The Dow Jones Industrial Average, still the best barometer around of the state of the US economy, this week reached its highest level since May 2008, while the technology-orientated Nasdaq Composite hasn't been as high as this since the immediate aftermath of the dot.com bubble back in late 2000.
Even more representative indices such as the S&P 500 and the FTSE All Share are racing ahead. Could it be that share prices are telling us something? Stock markets can be some of the best lead indicators around, but they are also famously unreliable. There are plenty of rallies which prove unrequited, with the economy failing to improve as anticipated.
The most notorious of these false dawns was in the aftermath of the Great Crash of 1929, when after falling more than 40pc in the initial panic, the Dow Jones then rallied sharply. Everyone rushed back in, only to lose their shirts for a second time as the stock market crashed back down again. By the time it finally hit the bottom in the summer of 1932, the Dow had lost 90pc of its value. Other, similar false rallies occurred throughout the 1930s.
The dangers of reading too much into the short-term movement of stock markets are all too apparent.
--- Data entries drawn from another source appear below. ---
(* ===== verification/QueryConnector.v ===== *)
(** * internal/domain/queryconnector: the contract of read-only queries

    The documents connectors and the control plane exchange ([types.go]), their
    validation ([validate.go]), the bounded decoder that turns input into a validated
    document with its canonical bytes and digest ([canonical.go]), and the admission of a
    validated query for execution ([spi.go]).

    The rows of a result page are a type parameter: no code of the package looks into
    one.  They are [map[string]any] in the source, whose numbers become floats, so the
    decoders of the two documents that hold rows are not modelled. *)

From S2P Require Import Prelude GoStrings GoRegexp GoTime GoJson DomainContract Sha256 Domain GoStruct GoCodec.

Local Open Scope string_scope.
Local Open Scope Z_scope.

(** ** errors.go *)

Inductive ErrorCode : Type :=
| InvalidInput | Denied | Unsupported | Canceled | Timeout | Unavailable | Conflict | Internal.

(** The cause an error carries is only printed. *)
Record Error : Type := NewError { err_Code : ErrorCode; err_Reason : string }.
(* ===== verification/SchemaCacheFacts.v ===== *)
(** * The schema cache: accounting, eviction and the invariant

    What [removeExpiredLocked] and [enforceCapacityLocked] do to the entries, whatever the
    order in which Go walks the map: the byte count stays exact, eviction ends, brings the
    cache within its bounds, takes the least recently used entries and no more than needed.
    Callers of [Get], loads that finish and invalidations interleave freely under the mutex:
    a [step] is one critical section.  The invariant of the reachable states gives the
    theorems of SchemaCacheTheorems.v. *)

From S2P Require Import Prelude GoStrings GoRegexp GoTime GoJson DomainContract Sha256 Domain GoStruct GoCodec QueryConnector QueryConnectorFacts SchemaCache.

Local Open Scope string_scope.
Local Open Scope Z_scope.

(** ** Bytes *)

Definition bytes_of_entries (m : gmap cacheKey entry) : Z := map_fold (fun _ e acc => e_bytes e + acc) 0 m.

Lemma bytes_empty : bytes_of_entries ∅ = 0.
Proof. apply map_fold_empty. Qed.

Lemma bytes_insert m k e : m !! k = None -> bytes_of_entries (<[k := e]> m) = e_bytes e + bytes_of_entries m.
Proof. intros Hk. apply (map_fold_insert_L (fun _ e acc => e_bytes e + acc) 0); [lia|done]. Qed.

Lemma bytes_delete m k e : m !! k = Some e -> bytes_of_entries (delete k m) = bytes_of_entries m - e_bytes e.
Proof.
  intros Hk. rewrite <- (insert_delete_id m k e Hk) at 2.
  rewrite bytes_insert by apply lookup_delete_eq. lia.
Qed.

Lemma bytes_nonneg m : (forall k e, m !! k = Some e -> 0 <= e_bytes e) -> 0 <= bytes_of_entries m.
Proof.
  induction m as [|k e m Hk IH] using map_ind; intros H; [by rewrite bytes_empty|].
  rewrite bytes_insert by done. pose proof (H k e (lookup_insert_eq m k e)).
  assert (0 <= bytes_of_entries m); [|lia]. apply IH. intros k' e' Hk'. apply (H k').
  rewrite lookup_insert_ne; [done|]. by intros <-; rewrite Hk in Hk'.
Qed.

Lemma bytes_lookup_le m k e : (forall k e, m !! k = Some e -> 0 <= e_bytes e) -> m !! k = Some e ->
  e_bytes e <= bytes_of_entries m.
Proof.
  intros H Hk. assert (0 <= bytes_of_entries (delete k m)); [|rewrite (bytes_delete _ _ _ Hk) in *; lia].
  apply bytes_nonneg. intros k' e' Hk'. apply lookup_delete_Some in Hk' as [_ Hk']. eauto.
Qed.

(** ** Operations that only remove entries *)

(** The byte count moves with the entries, and nothing else of the cache changes. *)
Record shrinks (c c' : Cache) : Prop := {
  sh_entries : entries c' ⊆ entries c;
  sh_bytes : totalBytes c' - bytes_of_entries (entries c') = totalBytes c - bytes_of_entries (entries c);
  sh_config : config c' = config c;
  sh_flights : flights c' = flights c;
  sh_sequence : sequence c' = sequence c }.

#[export] Instance shrinks_preorder : PreOrder shrinks.
Proof.
  split.
  - intros c. by split.
  - intros c1 c2 c3 [] []. split; [by etrans|lia|congruence..].
Qed.

Lemma shrinks_delete c k e : entries c !! k = Some e ->
  shrinks c (set_entries c (delete k (entries c)) (totalBytes c - e_bytes e)).
Proof.
  intros Hk. split; cbn; try done; [apply delete_subseteq|]. rewrite (bytes_delete _ _ _ Hk). lia.
Qed.

Lemma drop_fold (p : cacheKey -> entry -> bool) (l : list (cacheKey * entry)) : forall c, NoDup l.*1 -> (forall k e, (k, e) ∈ l -> entries c !! k = Some e) ->
  let c' := foldl (fun c kv =>
    if p (fst kv) (snd kv)
    then set_entries c (delete (fst kv) (entries c)) (totalBytes c - e_bytes (snd kv))
    else c) c l in
  shrinks c c' /\
  forall k e, entries c' !! k = Some e <-> entries c !! k = Some e /\ ~ ((k, e) ∈ l /\ p k e = true).
Proof.
  induction l as [|[k e] l IH]; intros c Hnd Hl; cbn [foldl fst snd].
  { split; [done|]. intros k e. rewrite elem_of_nil. naive_solver. }
  cbn in Hnd. apply NoDup_cons in Hnd as [Hk Hnd].
  assert (Hck : entries c !! k = Some e) by (apply Hl; by left).
  destruct (p k e) eqn:Hp.
  - destruct (IH (set_entries c (delete k (entries c)) (totalBytes c - e_bytes e)) Hnd) as [Hsh Hat].
    { intros k' e' Hin. cbn. rewrite lookup_delete_ne; [apply Hl; by right|].
      intros <-. apply Hk. by apply (list_elem_of_fmap_2 fst) in Hin. }
    split; [etrans; [by apply shrinks_delete|done]|]. intros k' e'. rewrite Hat. cbn [entries set_entries].
    rewrite lookup_delete_Some, elem_of_cons. split; [|naive_solver].
    intros [[Hne Hc] Hno]. split; [done|]. intros [[[= <- <-]|Hin] Hp']; [done|]. by apply Hno.
  - destruct (IH c Hnd) as [Hsh Hat]; [intros k' e' Hin; apply Hl; by right|]. split; [done|].
    intros k' e'. rewrite Hat, elem_of_cons. split; [|naive_solver].
    intros [Hc Hno]. split; [done|]. intros [[[= -> ->]|Hin] Hp']; [congruence|]. by apply Hno.
Qed.

Lemma drop_where_shrinks p c : shrinks c (drop_where p c).
Proof.
  apply (drop_fold p (map_to_list (entries c)) c); [apply NoDup_fst_map_to_list|].
  intros k e. by rewrite elem_of_map_to_list.
Qed.

Lemma drop_where_entries p c k e :
  entries (drop_where p c) !! k = Some e <-> entries c !! k = Some e /\ p k e = false.
Proof.
  unfold drop_where. rewrite (proj2 (drop_fold p (map_to_list (entries c)) c (NoDup_fst_map_to_list _) ltac:(
    intros k' e'; by rewrite elem_of_map_to_list)) k e).
  rewrite elem_of_map_to_list. destruct (p k e); naive_solver.
Qed.

Lemma removeExpired_shrinks now c : shrinks c (removeExpiredLocked now c).
Proof. apply drop_where_shrinks. Qed.

Lemma removeExpired_entries now c k e :
  entries (removeExpiredLocked now c) !! k = Some e <->
  entries c !! k = Some e /\ before now (e_expiresAt e) = true.
Proof. unfold removeExpiredLocked. rewrite drop_where_entries, negb_false_iff. done. Qed.

(** ** The order of eviction *)

Lemma less_fields_irrefl l : less_fields l l = false.
Proof. induction l as [|s l IH]; cbn; [done|]. by rewrite String.eqb_refl. Qed.
Lemma enforceCapacity_flights now c : flights (enforceCapacityLocked now c) = flights c.
Proof.
  unfold enforceCapacityLocked. rewrite <- (sh_flights _ _ (removeExpired_shrinks now c)).
  generalize (removeExpiredLocked now c) as c'. intros c'. generalize (S (size (entries c'))) as fuel. intros fuel.
  revert c'. induction fuel as [|fuel IH]; intros c'; [done|]. cbn. destruct (over_capacity c'); [|done].
  destruct (oldest_entry (entries c')) as [[]|]; [|done]. by rewrite IH.
Qed.

Lemma load_closes w a f expiry loaded clock : heap w !! a = Some f -> loads w !! a = Some expiry ->
  flights (cache (load a loaded clock w)) = delete (f_key f) (flights (cache w)) /\
  exists answer, heap (load a loaded clock w) !! a = Some (close_flight f answer).
Proof.
  intros Hf Hload. unfold load. rewrite Hf, Hload. pose proof (lookup_lt_Some _ _ _ Hf).
  destruct (load_checks _ _ _ _ _); [unfold load_locked; destruct (f_invalidated f)|]; cbn [cache heap];
    rewrite ?enforceCapacity_flights; (split; [done|]); eexists; by apply list_lookup_insert_eq.
Qed.

(** Nobody waits for ever on a loader that answers: in every reachable state the load of
    an unfinished flight can end, and whatever the loader and the clock say, it closes the
    flight with a result and frees the key for the next caller. *)
Theorem unfinished_flights_can_finish n w a f loaded clock
  (Hw : reachable n w) (Hf : heap w !! a = Some f) (Hopen : f_done f = false) :
  step w (load a loaded clock w) /\
  flights (cache (load a loaded clock w)) !! f_key f = None /\
  exists f', heap (load a loaded clock w) !! a = Some f' /\ wait CtxLive f' = Some (f_result f').
Proof.
  apply cache_reachable_inv in Hw as [Hinv Hcap]. destruct (ci_pending _ _ Hinv a f Hf Hopen) as [expiry Hload].
  destruct (load_closes w a f expiry loaded clock Hf Hload) as (Hfl & answer & Hclosed). split_and!.
  - constructor. by exists expiry.
  - rewrite Hfl. apply lookup_delete_eq.
  - by exists (close_flight f answer).
Qed.

(** ** The schema cache: a run, and the theorems at it *)

Definition ex_config : Config := mkConfig 2 65536 32768 (600 * second) (30 * second).
Definition ex_request : Request :=
  mkRequest (mkSchemaRequest "0199a213-0003-7003-8003-000000000003" ex_scope ex_authority
    (Digest ex_capability_document) None ex_limits) ex_capability_document.

Definition ex_page : SchemaPage :=
  mkSchemaPage SchemaSchemaVersion QueryConnector.ContractVersion "0199a213-0003-7003-8003-000000000003" ex_digest
    (Some [mkSchemaEntry "alerts" "severity" "integer" false; mkSchemaEntry "events" "host" "string" true])
    None true ex_digest.
Definition ex_page_document : validatedDocument SchemaPage :=
  get_document schema_page_codec (DecodeSchemaPage CtxLive CtxLive (text_of schema_page_codec ex_page)).

Definition ex_time (s : string) : Time := default zero_time (parse_timestamp s).
Definition ex_at_0 : Time := ex_time "2026-08-26T17:10:00.000000000Z".
Definition ex_at_1 : Time := ex_time "2026-08-26T17:10:02.000000000Z".
Definition ex_at_2 : Time := ex_time "2026-08-26T17:15:00.000000000Z".

Definition ex_key : cacheKey :=
  match validateRequest ex_request ex_at_0 with
  | Ok (key, _) => key
  | Err _ => mkKey "" "" "" "" "" "" ""
  end.
Definition ex_expiry : Time := ex_time "2026-08-26T18:00:00.000000000Z".

Lemma ex_valid_0 : validateRequest ex_request ex_at_0 = Ok (ex_key, ex_expiry).
Proof. vm_compute. reflexivity. Qed.

Lemma ex_valid_2 : validateRequest ex_request ex_at_2 = Ok (ex_key, ex_expiry).
Proof. vm_compute. reflexivity. Qed.

Lemma ex_real : real_capability (Capability ex_request).
Proof. right. exists CtxLive, CtxLive, (text_of capability_codec ex_capability). exact ex_capability_decodes. Qed.

Definition ex_flight : flight := mkFlight false ex_key ex_request false unanswered.

Definition ex_world_0 : world := mkWorld (mkCache ex_config ∅ ∅ 0 0) [] ∅.
Definition ex_world_1 : world :=
  mkWorld (mkCache ex_config ∅ {[ ex_key := 0%nat ]} 0 0) [ex_flight] {[ 0%nat := ex_expiry ]}.

Definition ex_cached : entry :=
  match load_checks ex_config ex_flight ex_expiry (Ok ex_page_document) ex_at_1 with
  | Ok e => e
  | Err _ => mkEntry ex_key ex_page_document "" zero_time zero_time 0 0
  end.

Lemma ex_checks : load_checks ex_config ex_flight ex_expiry (Ok ex_page_document) ex_at_1 = Ok ex_cached.
Proof. vm_compute. reflexivity. Qed.

Lemma Get_run clock request key expiry w : validateRequest request (to_utc clock) = Ok (key, expiry) ->
  Get CtxLive clock request w =
  (Ok (fst (get_locked (to_utc clock) key expiry request w)), snd (get_locked (to_utc clock) key expiry request w)).
Proof.
  intros Hval. unfold Get, pure, atomically, mbind, prog_bind. cbn [contextError]. rewrite Hval. cbn [fst snd].
  by destruct (get_locked _ _ _ _ _).
Qed.

Lemma ex_get_1 : Get CtxLive ex_at_0 ex_request ex_world_0 = (Ok (Waiting 0), ex_world_1).
Proof. rewrite (Get_run ex_at_0 ex_request ex_key ex_expiry) by exact ex_valid_0. reflexivity. Qed.

Definition ex_world_2 : world := load 0 (Ok ex_page_document) ex_at_1 ex_world_1.

Lemma ex_new : New ex_config false false = Ok (mkCache ex_config ∅ ∅ 0 0).
Proof. reflexivity. Qed.

Lemma ex_reachable_1 : reachable 1 ex_world_1.
Proof.
  exists ex_config, (mkCache ex_config ∅ ∅ 0 0). split; [exact ex_new|]. econstructor; [|constructor].
  exact (step_get CtxLive ex_at_0 ex_request (Waiting 0) _ _ ex_real ex_get_1).
Qed.

Lemma ex_reachable_2 : reachable 2 ex_world_2.
Proof.
  exists ex_config, (mkCache ex_config ∅ ∅ 0 0). split; [exact ex_new|].
  econstructor; [exact (step_get CtxLive ex_at_0 ex_request (Waiting 0) _ _ ex_real ex_get_1)|].
  econstructor; [|constructor]. apply (step_load 0 (Ok ex_page_document) ex_at_1 ex_world_1). by exists ex_expiry.
Qed.

(** The second call finds the page. *)
Definition ex_answer : get_answer * world := get_locked (to_utc ex_at_2) ex_key ex_expiry ex_request ex_world_2.
Definition ex_snapshot : Snapshot := snapshot ex_cached true.

Lemma ex_get_2 : Get CtxLive ex_at_2 ex_request ex_world_2 = (Ok (Hit ex_snapshot), snd ex_answer).
Proof.
  rewrite (Get_run ex_at_2 ex_request ex_key ex_expiry) by exact ex_valid_2. fold ex_answer.
  assert (fst ex_answer = Hit ex_snapshot) as -> by (vm_compute; reflexivity). done.
Qed.

Lemma get_serves_only_the_requested_scope_witness :
  before (to_utc ex_at_2) (sn_expiresAt ex_snapshot) = true /\ serves (heap (snd ex_answer)) ex_request ex_snapshot.
Proof.
  destruct (get_serves_only_the_requested_scope 2 ex_world_2 CtxLive ex_at_2 ex_request (Hit ex_snapshot)
    (snd ex_answer) ex_reachable_2 ex_real ex_get_2) as (_ & Hfresh & Hserves).
  split; [exact Hfresh|exact Hserves].
Defined.

Lemma schema_cache_is_sound_witness : totalBytes (cache ex_world_2) = bytes_of_entries (entries (cache ex_world_2)).
Proof. exact (proj1 (schema_cache_is_sound 2 ex_world_2 ex_reachable_2)). Defined.

Lemma load_stores_and_evicts_the_oldest_witness :
  entries (cache ex_world_2) !! ex_key = Some (touched ex_cached 1).
Proof.
  exact (proj1 (load_stores_and_evicts_the_oldest 1 ex_world_1 0 ex_flight ex_expiry (Ok ex_page_document) ex_at_1
    ex_cached ex_reachable_1 ltac:(lia) eq_refl eq_refl eq_refl ex_checks)).
Defined.

Definition ex_target : Invalidation :=
  mkInvalidation (s_OrganizationID ex_scope) (s_TenantID ex_scope) (s_SourceID ex_scope) "" "" "".

Lemma ex_invalidate : exists w', Invalidate CtxLive ex_target ex_world_1 = (Ok tt, w').
Proof.
  assert (Hvalid : invalid_target ex_target = false) by (vm_compute; reflexivity).
  unfold Invalidate, pure, atomically, mbind, prog_bind. cbn [contextError]. rewrite Hvalid. cbn [deny_if].
  by eexists.
Qed.

Lemma invalidated_loads_never_surface_witness :
  exists w' f, Invalidate CtxLive ex_target ex_world_1 = (Ok tt, w') /\ heap w' !! 0%nat = Some f /\
    forall ctx s, wait ctx f <> Some (Ok s).
Proof.
  destruct ex_invalidate as [w' H].
  destruct (proj2 (invalidated_loads_never_surface 1 ex_world_1 CtxLive ex_target w' ex_reachable_1 H)
    ex_key 0%nat w' eq_refl ltac:(vm_compute; reflexivity) (rtc_refl step w')) as (f & Hf & _ & Hw & _).
  exists w', f. split_and!; [exact H|exact Hf|exact Hw].
Defined.

Lemma eviction_terminates_witness :
  over_capacity (enforceCapacityLocked ex_at_2 (cache ex_world_2)) = false.
Proof.
  destruct (cache_reachable_inv 2 ex_world_2 ex_reachable_2) as [Hinv _].
  exact (proj1 (proj2 (eviction_terminates ex_at_2 (cache ex_world_2) 0 (ci_config _ _ Hinv) (ci_accounted _ _ Hinv)))).
Defined.

Lemma unfinished_flights_can_finish_witness :
  flights (cache (load 0 (Err ECanceled) ex_at_1 ex_world_1)) !! ex_key = None.
Proof.
  exact (proj1 (proj2 (unfinished_flights_can_finish 1 ex_world_1 0 ex_flight (Err ECanceled) ex_at_1
    ex_reachable_1 eq_refl eq_refl))).
Defined.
Even so, for the time being, the bulls are getting the better of the bears, so it's worth exploring why. The negatives are obvious enough. It's as plain as a pike staff that the eurozone's latest piece of sticking plaster isn't going to hold for long. Oil prices also give cause for grave concern, for we know that high oil prices, by taking money out of people's pockets that would normally be spent on other things, have a powerfully deflationary effect on Western economies.
What is more, nobody could think that the debilitating consequences of the financial crisis are now fully behind us. Cheap money alone seems to keep the whole edifice afloat. Where does the world economy look for support once the intoxicating effects of the central bank printing presses begin to wear off?
In Europe, official support for the banking sector seems only to be storing up problems for the future. Extensive use of European Central Bank (ECB) liquidity has diluted the quality of the assets used to attract market funding, creating a vicious cycle of ECB dependency that is almost bound to end badly.
And if these concerns were not bad enough, there is also the little matter of stock market valuations to worry about. Equities look relatively cheap against bonds, but that may be only because bonds, whose price has been artificially inflated by ultra-loose monetary policy, are very likely overvalued rather than shares being undervalued.
Put another way, share prices have benefited almost as much as bonds from cheap money policies, and are therefore quite vulnerable to any change in the current, zero interest rate environment.
Using the Robert Shiller valuation method - a cyclically adjusted measure that takes a moving 10-year average of historic earnings - US equities are far from cheap. True enough, they are not off-the-scale expensive, in the way they were at the turn of the century, but they are significantly above the historic average, and they are certainly at a level from which we have seen big tumbles in the past. Such valuations are only justified if you think there is further significant scope for profits growth.
You may be wondering by now where I am going to find the positives amid all these negatives. It's not easy, but stock markets are as much about sentiment as economic fundamentals, and it is important to bear in mind that all these negative risks will to some extent already be weighed in the balance. They are the known unknowns, if you like. On the whole, investors remain highly risk averse, and these are the sort of things they worry about most.
So rather than focusing on the possible downsides, we should perhaps be looking at the potential for upside surprises. Where might they come from? The most obvious source is the eurozone, whose muddling through approach to the crisis may succeed in holding the whole thing together for rather longer than conventional economic and political analysis suggests.
Perpetual crisis is not great for growth, but it is also quite plainly better than the financial Armageddon feared just a few months back. For the time being, ECB liquidity has succeeded in forestalling this more catastrophic outcome.
The longer the eurozone can keep staving off disorderly default, the more likely it is that confidence will start returning. There is a certain amount of "fear fatigue" creeping into sentiment. A backlog of opportunities, sidelined by prospects of economic meltdown, has built up, which investors and businesses will eventually grasp.
Already we are seeing the beginnings of a mini mergers and acquisitions boom. The junk bond market is returning, allowing a certain amount of leverage once more to be applied to private equity takeovers and corporate refinancing. These are all positive signs.
But the biggest potential for upside surprise is in the United States, where it is possible, and in my view quite likely, that the present economic recovery will prove more than just a pre-election flash in the pan. A self-sustaining recovery in the US, if that is what we are beginning to see, would certainly provide ample support for equity valuations at current levels. Growing energy self-sufficiency as a result of the shale gas revolution will in time remove the US as a marginal buyer of international crude, which ought to take the heat out of oil prices.
Edward Bonham Carter, chief executive of Jupiter Fund Management, reckons equity markets are likely to continue in positive mood for the next six months because of the improving economic backdrop. But he doubts the main indices will permanently move onto higher ground in the next year, in the sense of significantly breaching past all-time highs. This looks about right to me.
A more positive mood is establishing itself, but the idea that we are entering a new and sustained bull market still looks premature.